Slowest Trees | Total
----------------------------------------------+---------------------
Babel | 82175ms
Concat: Vendor | 75980ms
Funnel: App JS Files | 57393ms
JSHint app- QUnit | 49491ms
ES6: App Tree | 41827ms
Slowest Trees (cumulative) | Total (avg)
----------------------------------------------+---------------------
Babel (2) | 82394ms (41197 ms)
Concat: Vendor (1) | 75980ms
Funnel: App JS Files (1) | 57393ms
JSHint app- QUnit (1) | 49491ms
ES6: App Tree (1) | 41827ms
By contrast, the build process can be finished in 2~3 seconds in grunt project after file modification.
I use windows 7.
You ask
Why the ember-cli is so slow
It is not ember-cli per se that is slow, it is Broccoli. Reasons include:
Broccoli copies files instead of symlinking under Windows. To avoid this, run your builds in a command prompt with administrator privileges.
Broccoli is disk-intensive. To solve this, get an SSD.
Broccoli is processor intensive. To solve this, get a faster machine (preferably non-Windows).
Broccoli creates huge numbers of temporary files in tmp, which can slow down performance. To solve this, clean out tmp from time to time.
Broccoli is known to be inherently slow. You can find relevant questions on the broccoli site. To solve this, wait for the broccoli people to address performance issues, which is on their roadmap. Substantial improvements have already been made, so upgrade to the latest version of everything.
Broccoli rebuilds everything over and over again, including things which did not change. To solve this, manually tweak your build process to exclude certain things and do them manually as-needed. For instance, let's say you are bringing in a 200KB external JS package via bower, and app.import'ing it in your Brocfile.js. As a temporary work-around, and to see if it makes a difference, remove that file from the Broccoli world and load it directly in index.html. The same applies to large CSS files.
Broccoli will run babel in a default installation. Babel is not that slow, but it does take time. To solve this, if you are not using ES6 syntax, remove the babel dependency.
Your virus scanner may be trying to scan the thousands of files Broccoli creates. ember-cli-windows deals with this problem only for Defender.
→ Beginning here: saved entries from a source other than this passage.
(* ===== verification/Admin.v ===== *)
(** The admin endpoint (src/handler.go, src/adminhttp.go): the options of [Handler],
    its two routes behind the ServeMux of net/http, authentication, and the server
    [Watch] runs for it. *)

From S2P Require Import Prelude Errors GoStrings Ref Provider Status Auth FileWatch.
Open Scope string_scope.
Open Scope Z_scope.

(** * Options *)

(** [type HandlerOption func( *handlerOptions)], one constructor each; a middleware is
    known by its number. *)
Inductive HandlerOption := HandlerPrefix (prefix : string) | WithAuth_ (a : option Authenticator) | HandlerMiddleware (mw : nat).

(** [type handlerOptions struct]. *)
Record handlerOptions := MkHandlerOptions {
  ho_prefix : string;
  ho_auth : option Authenticator;
  ho_authSet : bool;
  ho_middleware : list nat;
}.

(** The body of each option; a second [WithAuth] panics. *)
Definition apply_handler_option (o : handlerOptions) (opt : HandlerOption) : option handlerOptions :=
  match opt with
  | HandlerPrefix prefix => Some (MkHandlerOptions (TrimSuffix prefix "/") (ho_auth o) (ho_authSet o) (ho_middleware o))
  | WithAuth_ a => if ho_authSet o then None else Some (MkHandlerOptions (ho_prefix o) a true (ho_middleware o))
  | HandlerMiddleware mw => Some (MkHandlerOptions (ho_prefix o) (ho_auth o) (ho_authSet o) (ho_middleware o ++ [mw])%list)
  end.
Fixpoint apply_handler_options (o : handlerOptions) (opts : list HandlerOption) : option handlerOptions :=
  match opts with [] => Some o | opt :: opts => apply_handler_option o opt ≫= fun o => apply_handler_options o opts end.

Definition no_handler_options : handlerOptions := MkHandlerOptions "" None false [].

(** * Responses *)

(** [type healthzBody struct]: the status, and the fields when they are told. *)
Record healthzBody := MkHealthz { hb_Status : string; hb_Fields : list string }.

(** What a response carries: the report, the healthz body, an error text as JSON, or
    the text net/http writes on its own. *)
Inductive admin_body := BodyReport (rep : Report) | BodyHealthz (b : healthzBody) | BodyError (e : string) | BodyText (s : string).
Record admin_response := MkAdminResponse { ar_status : Z; ar_challenge : option string; ar_location : option string; ar_body : admin_body }.

(** [func writeJSON(rw, status, v)]. *)
Definition writeJSON (status : Z) (b : admin_body) : admin_response := MkAdminResponse status None None b.

Section handler.
(** The status net/http redirects with (301 or 307, by its version), and what
    [w.Status()] and [w.Health()] answer. *)
Context (redirected : Z) (status : Report) (health : option error).

(** [func authOK(rw, r, o) bool]: [None], or the response it writes. *)
Definition authOK (o : handlerOptions) (r : request) : option admin_response :=
  match ho_auth o with
  | None => None
  | Some a =>
      match Authenticate a r with
      | Ok _ => None
      | Err err =>
          if errors_Is err ErrForbidden then Some (writeJSON 403 (BodyError "forbidden"))
          else Some (MkAdminResponse 401 (Challenge a) None (BodyError "unauthorized"))
      end
  end.

Definition authed (o : handlerOptions) (r : request) : bool :=
  match ho_auth o with
  | None => true
  | Some a => match Authenticate a r with Ok _ => true | Err _ => false end
  end.

(** [errors.As(err, &he)] for a [*HealthError]: its fields. *)
Fixpoint as_HealthError (err : error) : option (list string) :=
  match err with
  | HealthError fields => Some fields
  | EWrap _ causes =>
      (fix first (l : list error) : option (list string) :=
         match l with [] => None | c :: l => match as_HealthError c with Some f => Some f | None => first l end end) causes
  | ProviderError _ _ e | ValidationError e | DeriveError e | PreApplyError e | StaleError _ e => as_HealthError e
  | _ => None
  end.

(** [func serveHealthz(rw, r, w, o)]. *)
Definition serveHealthz (o : handlerOptions) (r : request) : admin_response :=
  match health with
  | None => writeJSON 200 (BodyHealthz (MkHealthz "ok" []))
  | Some err =>
      writeJSON 503 (BodyHealthz (MkHealthz "unhealthy" (if authed o r then default [] (as_HealthError err) else [])))
  end.

(** [cleanPath] of net/http. *)
Definition cleanPath (p : string) : string :=
  if bool_decide (p = "") then "/"
  else
    let p := if HasPrefix p "/" then p else "/" ++ p in
    let np := Clean p in
    if HasSuffix p "/" && negb (bool_decide (np = "/")) then np ++ "/" else np.

(** The mux with the patterns "GET /{$}" and "GET /healthz": a GET pattern also
    matches HEAD, a path that is not clean is redirected (not for CONNECT), and another method on a
    path that a pattern names is not allowed. *)
Definition mux (o : handlerOptions) (r : request) : admin_response :=
  let clean := if bool_decide (rq_Method r = "CONNECT") then rq_Path r else cleanPath (rq_Path r) in
  if negb (bool_decide (clean = rq_Path r)) then MkAdminResponse redirected None (Some clean) (BodyText "redirect")
  else if bool_decide (clean ∈ ["/"; "/healthz"]) then
    if negb (bool_decide (rq_Method r ∈ ["GET"; "HEAD"])) then MkAdminResponse 405 None None (BodyText "Method Not Allowed")
    else if bool_decide (clean = "/") then match authOK o r with Some resp => resp | None => writeJSON 200 (BodyReport status) end
    else serveHealthz o r
  else MkAdminResponse 404 None None (BodyText "404 page not found").

(** [http.StripPrefix]. *)
Definition StripPrefix (prefix : string) (h : request -> admin_response) (r : request) : admin_response :=
  let p := TrimPrefix (rq_Path r) prefix in
  if (String.length p <? String.length (rq_Path r))%nat
  then h (MkRequest (rq_Method r) p (rq_Header r) (rq_TLS r) (rq_PeerCred r))
  else MkAdminResponse 404 None None (BodyText "404 page not found").

(** [func Handler(w, opts...) http.Handler], inside its middleware. *)
Definition Handler (o : handlerOptions) (r : request) : admin_response :=
  if bool_decide (ho_prefix o = "") then mux o r else StripPrefix (ho_prefix o) (mux o) r.
End handler.

(** The middleware around it, the first given outermost. *)
Definition wrap_middleware {H} (apply : nat -> H -> H) (o : handlerOptions) (h : H) : H := foldr apply h (ho_middleware o).

(** * The server of Watch *)

Definition adminReadHeaderTimeout : Z := 10 * Second.
Definition adminReadTimeout : Z := 15 * Second.
Definition adminIdleTimeout : Z := 60 * Second.
Definition adminShutdownGrace : Z := 5 * Second.

(** [type http.Server] as [startAdminHTTP] fills it, and the listener. *)
Record admin_server := MkAdminServer { as_addr : string; as_tls : bool; as_opts : handlerOptions; as_timeouts : Z * Z * Z }.

(** [func startAdminHTTP(w, o) error]: [None] is the panic of a second [WithAuth]. *)
Definition startAdminHTTP (listen : string -> res string) (addr : string) (opts : list HandlerOption) (tls : bool)
    : option (res admin_server) :=
  match listen addr with
  | Err e => Some (Err (EWrap ("mamori: admin http: listen on " ++ addr) [e]))
  | Ok bound =>
      (fun o => Ok (MkAdminServer bound tls o (adminReadHeaderTimeout, adminReadTimeout, adminIdleTimeout)))
        <$> apply_handler_options no_handler_options opts
  end.

(** What the serving goroutine tells [OnError] when [Serve] returns. *)
Definition serve_error (result : option error) (is_closed : error -> bool) : option error :=
  match result with
  | Some e => if is_closed e then None else Some (EWrap "mamori: admin http server" [e])
  | None => None
  end.

(** * What it reveals *)

(** The parts of a response that come from the configuration. *)
Definition reveals (resp : admin_response) : option (Report + list string) :=
  match ar_body resp with
  | BodyReport rep => Some (inl rep)
  | BodyHealthz b => match hb_Fields b with [] => None | fields => Some (inr fields) end
  | BodyError _ | BodyText _ => None
  end.

(** The request the authenticator of a mounted handler sees. *)
Definition inner_request (o : handlerOptions) (r : request) : request :=
  if bool_decide (ho_prefix o = "") then r
  else MkRequest (rq_Method r) (TrimPrefix (rq_Path r) (ho_prefix o)) (rq_Header r) (rq_TLS r) (rq_PeerCred r).

Lemma mux_denied c st h st' h' o r : authed o r = false -> is_Some h <-> is_Some h' ->
  mux c st h o r = mux c st' h' o r /\ reveals (mux c st h o r) = None.
Proof.
  intros Ha Hh. unfold mux, authOK, serveHealthz. unfold authed in *. destruct (ho_auth o) as [a|]; [|done].
  destruct (Authenticate a r) as [|e]; [done|].
  destruct h as [e1|], h' as [e2|]; [|by destruct (proj1 Hh ltac:(by eexists))|by destruct (proj2 Hh ltac:(by eexists))|];
    repeat case_match; simplify_eq/=; done.
Qed.

(** A caller who does not authenticate learns one bit: whatever the path, the
    method and the mount, the answer is the same for any two states of the watcher
    that are both healthy or both unhealthy, and holds neither the report nor the
    failing fields; only GET and HEAD on the two routes are ever answered with
    them. *)
Theorem admin_reveals_one_bit c st h st' h' o r : is_Some h <-> is_Some h' ->
  (authed o (inner_request o r) = false -> Handler c st h o r = Handler c st' h' o r /\ reveals (Handler c st h o r) = None)
  /\ (reveals (Handler c st h o r) <> None -> rq_Method r ∈ ["GET"; "HEAD"] /\ rq_Path (inner_request o r) ∈ ["/"; "/healthz"]).
Proof.
  intros Hh. unfold Handler, inner_request, StripPrefix. case_bool_decide as Hp.
  - split; [intros Ha; by apply mux_denied|]. unfold mux. repeat case_match; intros Hr; try done; bool_norm; split; congruence.
  - split; [intros Ha; case_match; [by apply mux_denied|done]|].
    case_match; [|done]. unfold mux. simpl. repeat case_match; intros Hr; try done; bool_norm; split; congruence.
Qed.

(** An authenticator that turns every caller away. *)
Definition deny_all : Authenticator := MkAuth (fun _ => Err (ESentinel ErrUnauthenticated)) None.

(** The theorem at two unhealthy states behind [deny_all], and the open handler's
    answer, which does name the failing field. *)
Lemma admin_reveals_one_bit_witness :
  let st := MkReport [] 0 0 false false 0 SourceNone None in
  let st' := MkReport [] 7 9 true false 1 SourceBackend None in
  let r := MkRequest "GET" "/healthz" (fun _ => "") None None in
  let o := MkHandlerOptions "" (Some deny_all) true [] in
  Handler 307 st (Some (HealthError ["db.password"])) o r = Handler 307 st' (Some (HealthError ["api.key"])) o r
  /\ reveals (Handler 307 st (Some (HealthError ["db.password"])) no_handler_options r) = Some (inr ["db.password"]).
Proof.
  split; [|vm_compute; reflexivity].
  refine (proj1 (proj1 (admin_reveals_one_bit 307 _ _ _ _ _ _ _) _)); [split; eauto|vm_compute; reflexivity].
Defined.

(** A probe needs no credential: /healthz is never 401 or 403. *)
Lemma healthz_is_never_denied c st h o r : rq_Path (inner_request o r) = "/healthz" -> rq_Method r = "GET" ->
  ho_prefix o = "" -> ar_status (Handler c st h o r) = if h then 503 else 200.
Proof.
  unfold inner_request, Handler, mux, serveHealthz. intros Hp Hm Ho. rewrite Ho in *. simpl in Hp |- *. rewrite Hp, Hm.
  change (cleanPath "/healthz") with "/healthz". by destruct h.
Qed.

(** A method the routes do not have is answered with 405 and not, as the comment of
    [Handler] and the documentation say of every other method, with 404. *)
Example wrong_method_is_405 c st h :
  ar_status (Handler c st h no_handler_options (MkRequest "POST" "/" (fun _ => "") None None)) = 405.
Proof. vm_compute. reflexivity. Qed.

(** Mounted at a prefix, the handler answers the prefix itself with a redirect to
    the root of the server, outside its mount. *)
Example bare_prefix_leaves_the_mount c st h :
  ar_location (Handler c st h (MkHandlerOptions "/admin" None false []) (MkRequest "GET" "/admin" (fun _ => "") None None)) = Some "/".
Proof. vm_compute. reflexivity. Qed.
If you are using a different anti-virus package, to solve this add your dev directory to its list of places to skip.
For your reference, I have a small Ember project I build in an Ubuntu Virtual Box VM with Windows host on a fast machine with SSD, and builds take 2-3 seconds.
You may also want to consider asking this on an ember-cli list. You could also choose a different framework that does not bake in an immature and inefficient build system.
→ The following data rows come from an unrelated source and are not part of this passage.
(* ===== verification/Sql.v ===== *)
(** The SQL providers (src/providers/postgres, src/providers/mysql,
    src/providers/sqlite): the allowlist behind every identifier that is written into
    a statement, the statements, their rows, and the watches of two of them. The
    drivers are parameters: what a statement with its bound key answers, and what an
    error of theirs is. *)

From S2P Require Import Prelude Errors GoStrings Ref Provider Decode GoNumbers GoPath Pointer FileWatch Backends.
Open Scope string_scope.
Open Scope Z_scope.

(** * Identifiers *)

(** [identRe], the same in the three packages: a letter or an underscore, then letters,
    digits and underscores, from end to end. *)
Definition ident_start (c : ascii) : bool := is_letter c || ascii_eqb c "_".
Definition ident_byte (c : ascii) : bool := ident_start c || is_digit c.
Fixpoint bytes_all (P : ascii -> bool) (s : string) : bool :=
  match s with EmptyString => true | String c s => P c && bytes_all P s end.

(** [func validIdent(s string) bool]. *)
Definition validIdent (s : string) : bool :=
  match s with EmptyString => false | String c s => ident_start c && bytes_all ident_byte s end.

(** What a query answers: the value column, and the version column where the statement
    has one. *)
Definition rows : Type := string -> string -> res (string * string).

Module Postgres.
(** [func validTable(s string) bool]. *)
Definition validTable (s : string) : bool :=
  match Cut s "." with
  | None => validIdent s
  | Some (schema, table) => if has_byte "." table then false else validIdent schema && validIdent table
  end.

(** [type Provider struct]; a backend is a number, the pool the provider built itself
    the one it owns. *)
Record Provider := MkProvider {
  pg_dsn : string;
  pg_keyCol : string;
  pg_valCol : string;
  pg_versionCol : string;
  pg_channel : string;
  pg_sensitive : bool;
  pg_be : option nat;
  pg_ownPool : option nat;
  pg_closed : bool;
}.

(** The options that [New] takes, and [New]. *)
Inductive Option_ := WithDSN (s : string) | WithPool (be : nat) | WithKeyColumn (s : string) | WithValueColumn (s : string)
  | WithVersionColumn (s : string) | WithChannel (s : string) | WithSensitive (b : bool).
Definition apply_option (p : Provider) (o : Option_) : Provider :=
  let '(MkProvider dsn k v ver ch sens be own closed) := p in
  match o with
  | WithDSN s => MkProvider s k v ver ch sens be own closed
  | WithPool b => MkProvider dsn k v ver ch sens (Some b) own closed
  | WithKeyColumn s => MkProvider dsn s v ver ch sens be own closed
  | WithValueColumn s => MkProvider dsn k s ver ch sens be own closed
  | WithVersionColumn s => MkProvider dsn k v s ch sens be own closed
  | WithChannel s => MkProvider dsn k v ver s sens be own closed
  | WithSensitive b => MkProvider dsn k v ver ch b be own closed
  end.
Definition New (opts : list Option_) : Provider :=
  let '(MkProvider dsn k v ver ch sens be own closed) :=
    foldl apply_option (MkProvider "" "key" "value" "" "mamori_config" false None None false) opts in
  MkProvider dsn (default_to "key" k) (default_to "value" v) ver (default_to "mamori_config" ch) sens be own closed.

(** [func (p *Provider) backendFor(ctx)]; [connect] is [pgxpool.New]. *)
Definition backendFor (DATABASE_URL : string) (connect : string -> res nat) (p : Provider) : Provider * res nat :=
  if pg_closed p then (p, Err (EWrap "postgres: provider is closed" [ESentinel ErrUnavailable]))
  else
    match pg_be p with
    | Some be => (p, Ok be)
    | None =>
        let dsn := default_to DATABASE_URL (pg_dsn p) in
        if bool_decide (dsn = "") then (p, Err (EOpaque "postgres: no DSN configured"))
        else
          match connect dsn with
          | Err err => (p, Err (EWrap "postgres: connect" [err]))
          | Ok be =>
              (MkProvider (pg_dsn p) (pg_keyCol p) (pg_valCol p) (pg_versionCol p) (pg_channel p) (pg_sensitive p) (Some be) (Some be) false,
               Ok be)
          end
    end.

(** [func (p *Provider) Close() error]: the pool it closes, when it is its own. *)
Definition Close (p : Provider) : Provider * option nat :=
  (MkProvider (pg_dsn p) (pg_keyCol p) (pg_valCol p) (pg_versionCol p) (pg_channel p) (pg_sensitive p) None None true, pg_ownPool p).

Definition errUnsafeIdentifier (what : string) : error := EWrap ("postgres: " ++ what) [EOpaque "unsafe SQL identifier rejected"].

(** [func (p *Provider) plan(ref) (sql, keyval string, err error)]. *)
Definition plan (p : Provider) (ref : Ref) : res (string * string) :=
  match Cut (ref_Path ref) "/" with
  | None => Err (EOpaque "postgres: ref must be postgres://<table>/<key>")
  | Some (table, keyval) =>
      if bool_decide (table = "") || bool_decide (keyval = "") then Err (EOpaque "postgres: ref must be postgres://<table>/<key>")
      else
        let keyCol := default_to (pg_keyCol p) (Ref_Opt ref "key_col") in
        let valCol := default_to (pg_valCol p) (Ref_Opt ref "val_col") in
        if negb (validTable table) then Err (errUnsafeIdentifier "table")
        else if negb (validIdent keyCol) then Err (errUnsafeIdentifier "key_col")
        else if negb (validIdent valCol) then Err (errUnsafeIdentifier "val_col")
        else if negb (bool_decide (pg_versionCol p = "")) && negb (validIdent (pg_versionCol p)) then Err (errUnsafeIdentifier "version column")
        else
          Ok (if negb (bool_decide (pg_versionCol p = ""))
              then "SELECT " ++ valCol ++ ", " ++ pg_versionCol p ++ "::text FROM " ++ table ++ " WHERE " ++ keyCol ++ " = $1"
              else "SELECT " ++ valCol ++ " FROM " ++ table ++ " WHERE " ++ keyCol ++ " = $1", keyval)
  end.

Section queries.
(** [errors.As] for a [*pgconn.PgError]: its SQLSTATE; [errors.Is(err, pgx.ErrNoRows)]. *)
Context `{JSON} (as_PgError : error -> option string) (is_no_rows : error -> bool).

(** [func classifyPostgres(err error) error]. *)
Definition classifyPostgres (err : error) : error :=
  match as_PgError err with
  | None => err
  | Some code =>
      if bool_decide (code = "42501") then with_kind ErrPermissionDenied err
      else if bool_decide (code ∈ ["28P01"; "28000"]) then with_kind ErrUnauthenticated err
      else if bool_decide (code ∈ ["53300"; "57P03"; "08006"; "08001"; "08004"]) then with_kind ErrUnavailable err
      else err
  end.

(** [func mapScanErr(keyval, err) error]. *)
Definition mapScanErr (keyval : string) (err : error) : error :=
  if is_no_rows err then EWrap ("postgres: key " ++ keyval ++ " not found") [ESentinel ErrNotFound]
  else EWrap ("postgres: query key " ++ keyval) [classifyPostgres err].

(** [func (p *Provider) resolveWith(ctx, be, sql, keyval, ref)]. *)
Definition resolveWith (p : Provider) (query : rows) (sql keyval : string) (ref : Ref) : res Value :=
  match query sql keyval with
  | Err err => Err (mapScanErr keyval err)
  | Ok (raw, ver) =>
      let ver := if negb (bool_decide (pg_versionCol p = "")) then ver else VersionHash raw in
      b ← select_part raw ref; Ok (MkValue b ver (pg_sensitive p) 0 ∅)
  end.

(** [func (p *Provider) Resolve(ctx, ref)]. *)
Definition Resolve (DATABASE_URL : string) (connect : string -> res nat) (query : nat -> rows) (canceled : option error)
    (p : Provider) (ref : Ref) : Provider * res Value :=
  match canceled, plan p ref with
  | Some err, _ | None, Err err => (p, Err err)
  | None, Ok (sql, keyval) =>
      let '(p, be) := backendFor DATABASE_URL connect p in
      (p, be ← be; resolveWith p (query be) sql keyval ref)
  end.

(** What the goroutine of [Watch] does: an update from a query, the error of a wait,
    and the pause after it. *)
Inductive action := ActUpdate (r : res Value) | ActError (err : error) | ActPause (d : Z).
Definition watchErrBackoff : Z := 500 * Millisecond.

(** One turn: what [sub.Wait] returned, and what the query answers when it is made. *)
Definition watch_turn (p : Provider) (sql keyval : string) (ref : Ref) (ev : option error * rows) : list action :=
  match ev.1 with
  | Some werr => [ActError (EWrap ("postgres: watch " ++ ref_Path ref) [werr]); ActPause watchErrBackoff]
  | None => [ActUpdate (resolveWith p ev.2 sql keyval ref)]
  end.

(** [func (p *Provider) Watch(ctx, ref)]: its checks, the subscription, which is made
    before the baseline is read, and the turns before the cancellation. *)
Definition Watch (DATABASE_URL : string) (connect : string -> res nat) (listen : nat -> string -> option error)
    (p : Provider) (ref : Ref) (first : rows) (evs : list (option error * rows)) : Provider * res (list action) :=
  match plan p ref with
  | Err err => (p, Err err)
  | Ok (sql, keyval) =>
      if negb (validIdent (pg_channel p)) then (p, Err (errUnsafeIdentifier "channel"))
      else
        let '(p, be) := backendFor DATABASE_URL connect p in
        (p, be ← be;
            match listen be (pg_channel p) with
            | Some err => Err (EWrap ("postgres: listen " ++ pg_channel p) [err])
            | None => Ok (ActUpdate (resolveWith p first sql keyval ref) :: flat_map (watch_turn p sql keyval ref) evs)
            end)
  end.
End queries.
End Postgres.

Module Mysql.
(** [type Provider struct]: the pool behind [q] is a number; [opened] and [openErr]
    remember one attempt to open it. *)
Record Provider := MkProvider {
  my_dsn : string;
  my_versionCol : string;
  my_sensitive : bool;
  my_q : option nat;
  my_ownDB : bool;
  my_opened : bool;
  my_openErr : error;
  my_closed : bool;
}.
Definition set_open (q : option nat) (err : error) (p : Provider) : Provider :=
  MkProvider (my_dsn p) (my_versionCol p) (my_sensitive p) q (if q then true else my_ownDB p) true err (my_closed p).

(** The options that [New] takes, and [New]; a nil pool is ignored. *)
Inductive Option_ := WithDSN (s : string) | WithDB (db : option nat) | WithVersionColumn (s : string) | WithSensitive (b : bool).
Definition apply_option (p : Provider) (o : Option_) : Provider :=
  let '(MkProvider dsn ver sens q own opened err closed) := p in
  match o with
  | WithDSN s => MkProvider s ver sens q own opened err closed
  | WithDB (Some db) => MkProvider dsn ver sens (Some db) own opened err closed
  | WithDB None => p
  | WithVersionColumn s => MkProvider dsn s sens q own opened err closed
  | WithSensitive b => MkProvider dsn ver b q own opened err closed
  end.
Definition New (opts : list Option_) : Provider := foldl apply_option (MkProvider "" "" false None false false (EOpaque "") false) opts.

(** [func splitPath(path string) (table, key string, err error)]. *)
Definition splitPath (path : string) : res (string * string) :=
  let path := TrimPrefix path "/" in
  match Cut path "/" with
  | Some (table, key) =>
      if bool_decide (table = "") || bool_decide (key = "") then Err (EOpaque "path must be <table>/<key>") else Ok (table, key)
  | None => Err (EOpaque "path must be <table>/<key>")
  end.

(** [func quoteIdent(kind, ident string) (string, error)]. *)
Definition quoteIdent (kind ident : string) : res string :=
  if negb (validIdent ident) then Err (EOpaque ("mamori/mysql: invalid " ++ kind)) else Ok ("`" ++ ident ++ "`").

(** [func (p *Provider) resolveDSN() string]. *)
Definition resolveDSN (DATABASE_URL MYSQL_DSN : string) (p : Provider) : string :=
  default_to (default_to MYSQL_DSN DATABASE_URL) (my_dsn p).

(** [func (p *Provider) getQueryer() (queryer, error)]; [parse] is [ParseDSN], [connect]
    is [sql.Open]. *)
Definition getQueryer (DATABASE_URL MYSQL_DSN : string) (parse : string -> option error) (connect : string -> res nat) (p : Provider)
    : Provider * res nat :=
  if my_closed p then (p, Err (EWrap "mamori/mysql: provider is closed" [ESentinel ErrUnavailable]))
  else
    match my_q p with
    | Some q => (p, Ok q)
    | None =>
        if my_opened p then (p, Err (my_openErr p))
        else
          let dsn := resolveDSN DATABASE_URL MYSQL_DSN p in
          let fail err := (set_open None err p, Err err) in
          if bool_decide (dsn = "") then fail (EOpaque "mamori/mysql: no DSN configured")
          else
            match parse dsn with
            | Some err => fail (EWrap "mamori/mysql: invalid DSN" [err])
            | None =>
                match connect dsn with
                | Err err => fail (EWrap "mamori/mysql: opening database" [err])
                | Ok q => (set_open (Some q) (my_openErr p) p, Ok q)
                end
            end
    end.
For windows users, one will need to correctly enable symlinks. As our friends at Microsoft are actually active users of both ember and ember-cli. They have provided an addon that does exactly that.
See: http://ember-cli.com/user-guide/#windows for further details.
For all users see: https://github.com/ember-cli/ember-cli/blob/master/docs/perf-guide.md
[Update]
In the last 6 months several large performance improvements have landed, some are seeing one or two orders of magnitude improvements (obviously this depends on some factors...)
As time permits, more performance improvements are planned, one particular important one is decoupling the need to rely on symlinks or copying. Which should make our windows counterparts (and those with slower drives) quite happy.
For anyone currently feeling like they are seeing less then optimal performance, let me recommend this guide: https://github.com/ember-cli/ember-cli/blob/master/docs/perf-guide.md
Many of the recent improvements have been done in a backwards compatible way, but do require dependencies being upgraded, be sure to upgrade relevant depends, and use that guide to track down any remaining issues and report them.
Windows Subsystem Linux also appears to now work very well!
The best solution for fixing performance issues in windows is running a Ubuntu (or whatever linux you want) in a virtual machine, and running ember serve inside it, using NFS to share folders with host.
I had the exact same problem and I'm getting now sub-second building times. Tried all the solutions found here and in the internet, but without luck. I got 10x performance when I migrated to a Ubuntu VM.